Kevin VanDam bate dois recordes numa prova

Kevin VanDam bate dois recordes numa prova

Quem está por dentro da vertente competitiva na pesca do achigã já ouviu falar de Kevin e da sua posição nesta disciplina. Ele é simplesmente o melhor do mundo e o que faz prova disso é o seu recorde de 25 provas vencidas nos circuitos da BASS, tendo participado em 306 desde que começou em 1991. Mas também o que acumulou em prémios monetários de provas (não confundir com os seus rendimentos como atleta patrocinado), mais de seis milhões de dólares, conferem-lhe um lugar de destaque, considerando o que está mais próximo, Skeet Reese, tem menos três milhões.

Ele venceu outra vez na última prova da Elite Series da BASS, uma prova que decorreu entre 26 e 29 de abril, no Grand Lake O’The Cherokees, no estado de Oklahoma. Além do seu recorde pessoal de número de vitórias, que era de vinte e quatro e passou para vinte e cinco, conseguiu ainda bater o recorde de peso para provas de quatro dias neste lago com vinte peixes que pesaram no total de oitenta e três libras e quatro onças (cerca de trinta e sete quilos, setecentos e cinquenta gramas) é uma média impressionante de quase um quilo e novecentos gramas por peixe!

Para conseguir este feito ele usou duas amostras, um jig com atrelado e um crankbait “squarebill”, para pescar as fêmeas que se estavam a deslocar para as zonas de desova.

O jig com atrelado que KVBD usou. Foto: BASS

O jig com atrelado que KVBD usou. Foto: BASS

A amostra que lhe deu mais peixe. Não se vê, mas a barriga deste pequeno crank é cor de laranja. Foto: BASS

A amostra que lhe deu mais peixe. Não se vê, mas a barriga deste pequeno crank é cor de laranja. Foto: BASS

Disse ele mesmo que essa foi a chave do seu sucesso. Com recurso às suas sondas percebeu que havia locais com variações no fundo e com algumas coberturas associadas, especialmente zonas de transição, quer se tratasse de alterações no fundo quer de mudança de tipos de fundo. Esses locais são precisamente pontos de passagem e de estágio das grandes fêmeas que procurou e encontrou. Poderia aproximar-se da margem e conseguir mais capturas, mas nos ninhos ainda só estavam os machos, que são muito mais pequenos. O crankbait foi a amostra que lhe deu a grande maioria das capturas e é assim que ele mais gosta de pescar – rápido e em contacto com os obstáculos do fundo. Em vez de fazer descrição das amostras deixamos imagens para que se perceba melhor do que se trata.

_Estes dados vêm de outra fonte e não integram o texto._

Lemma zsize_add x (A : gset Z) : x ∉ A → zsize ({[x]} ∪ A) = zsize A + 1.
Proof.
  intros Hx. unfold zsize. rewrite size_union; [|set_solver]. rewrite size_singleton. lia.
Qed.

Lemma zsize_remove x (A : gset Z) : x ∈ A → zsize (A ∖ {[x]}) = zsize A - 1.
Proof.
  intros Hx. assert (A = {[x]} ∪ A ∖ {[x]}) as Heq by (apply set_eq; intros y; destruct (decide (y = x)); set_solver).
  rewrite {2}Heq zsize_add; [lia|set_solver].
Qed.

Lemma zsize_bound a n (A : gset Z) : 0 ≤ n → A ⊆ zrange a n → 0 ≤ zsize A ≤ n.
Proof.
  intros Hn Hsub. split; [unfold zsize; lia|]. rewrite -(size_zrange a n) //.
  unfold zsize. apply inj_le, subseteq_size, Hsub.
Qed.

(** What is free of a range when [x] is taken, or given back. *)
Lemma free_take (R I : gset Z) x : x ∉ I →
  zsize (R ∖ ({[x]} ∪ I)) = zsize (R ∖ I) - (if decide (x ∈ R) then 1 else 0).
Proof.
  intros Hx. case_decide as HR.
  - rewrite -(zsize_remove x); [|set_solver]. f_equal. set_solver.
  - rewrite Z.sub_0_r. f_equal. set_solver.
Qed.

Lemma free_give (R I : gset Z) x : x ∈ I →
  zsize (R ∖ (I ∖ {[x]})) = zsize (R ∖ I) + (if decide (x ∈ R) then 1 else 0).
Proof.
  intros Hx. case_decide as HR.
  - rewrite -(zsize_add x); [|set_solver]. f_equal. apply set_eq. intros y.
    destruct (decide (y = x)) as [->|]; set_solver.
  - rewrite Z.add_0_r. f_equal. apply set_eq. intros y. destruct (decide (y = x)) as [->|]; set_solver.
Qed.

(** ** Inodes *)

(** The inodes of group [g]. *)
Definition group_inodes (fs : ext2_filsys) (g : Z) : gset Z :=
  zrange (g * s_inodes_per_group (fs_super fs) + 1) (s_inodes_per_group (fs_super fs)).

(** The groups partition the inodes, and the counters can hold their number. *)
Record inode_layout (fs : ext2_filsys) : Prop := InodeLayout {
  il_ipg : 0 < s_inodes_per_group (fs_super fs) < 2^16;
  il_groups : 0 ≤ fs_group_desc_count fs;
  il_count : s_inodes_count (fs_super fs) =
    fs_group_desc_count fs * s_inodes_per_group (fs_super fs);
  il_range : s_inodes_count (fs_super fs) < 2^31;
}.

(** The counters are those of the used inodes [I] and the directories [D]. *)
Record inodes_ok (fs : ext2_filsys) (gd : list Z) (I D : gset Z) : Prop := InodesOk {
  io_dirs : D ⊆ I;
  io_free g : 0 ≤ g < fs_group_desc_count fs →
    gd_val fs gd GdFreeInodes g = zsize (group_inodes fs g ∖ I);
  io_used_dirs g : 0 ≤ g < fs_group_desc_count fs →
    gd_val fs gd GdUsedDirs g = zsize (group_inodes fs g ∩ D);
  io_unused g : 0 ≤ g < fs_group_desc_count fs → ext2fs_has_group_desc_csum fs = true →
    gd_val fs gd GdItableUnused g ≤ s_inodes_per_group (fs_super fs) ∧
    ∀ x, (g + 1) * s_inodes_per_group (fs_super fs) - gd_val fs gd GdItableUnused g < x
         ≤ (g + 1) * s_inodes_per_group (fs_super fs) → x ∉ I;
  io_total : s_free_inodes_count (fs_super fs) =
    zsize (zrange 1 (s_inodes_count (fs_super fs)) ∖ I);
}.

Lemma group_of_ino_spec fs ino : inode_layout fs → 1 ≤ ino ≤ s_inodes_count (fs_super fs) →
  0 ≤ ext2fs_group_of_ino fs ino < fs_group_desc_count fs ∧
  ∀ g, ino ∈ group_inodes fs g ↔ g = ext2fs_group_of_ino fs ino.
Proof.
  intros [Hipg Hg Hc Hr] Hino. unfold ext2fs_group_of_ino, group_inodes.
  set (p := s_inodes_per_group (fs_super fs)) in *. rewrite u32_small; [|lia].
  pose proof (Z.div_mod (ino - 1) p). pose proof (Z.mod_pos_bound (ino - 1) p).
  split; [nia|]. intros g. rewrite elem_of_zrange. split; [|intros ->; nia].
  intros Hx. symmetry. apply div_interval; [lia|]. nia.
Qed.

Lemma gd_bits_16 sb f : f = GdFreeInodes ∨ f = GdUsedDirs ∨ f = GdItableUnused ∨ f = GdFreeBlocks → 2^16 ≤ 2 ^ gd_bits sb f.
Proof.
  intros Hf. apply Z.pow_le_mono_r; [lia|].
  destruct Hf as [->|[->|[->| ->]]]; unfold gd_bits; simpl; destruct ext2fs_has_feature_64bit; lia.
Qed.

Acompanhámos a prova de fio-a-pavio e foi impressionante apreciarmos a capacidade e a concentração deste pescador que nos cativa de cada vez que tem uma câmara apontada a ele. Sempre a explicar o que está a fazer e sem complexos por fazer uma cabeleira ou por ter de passar a cana por baixo de um cabo de aço para concretizar uma captura, mas o que mais nos admirou foi a velocidade com que trocou duas fateixas no seu crankbait. Só há uma palavra para o descrever – IMPRESSIONANTE!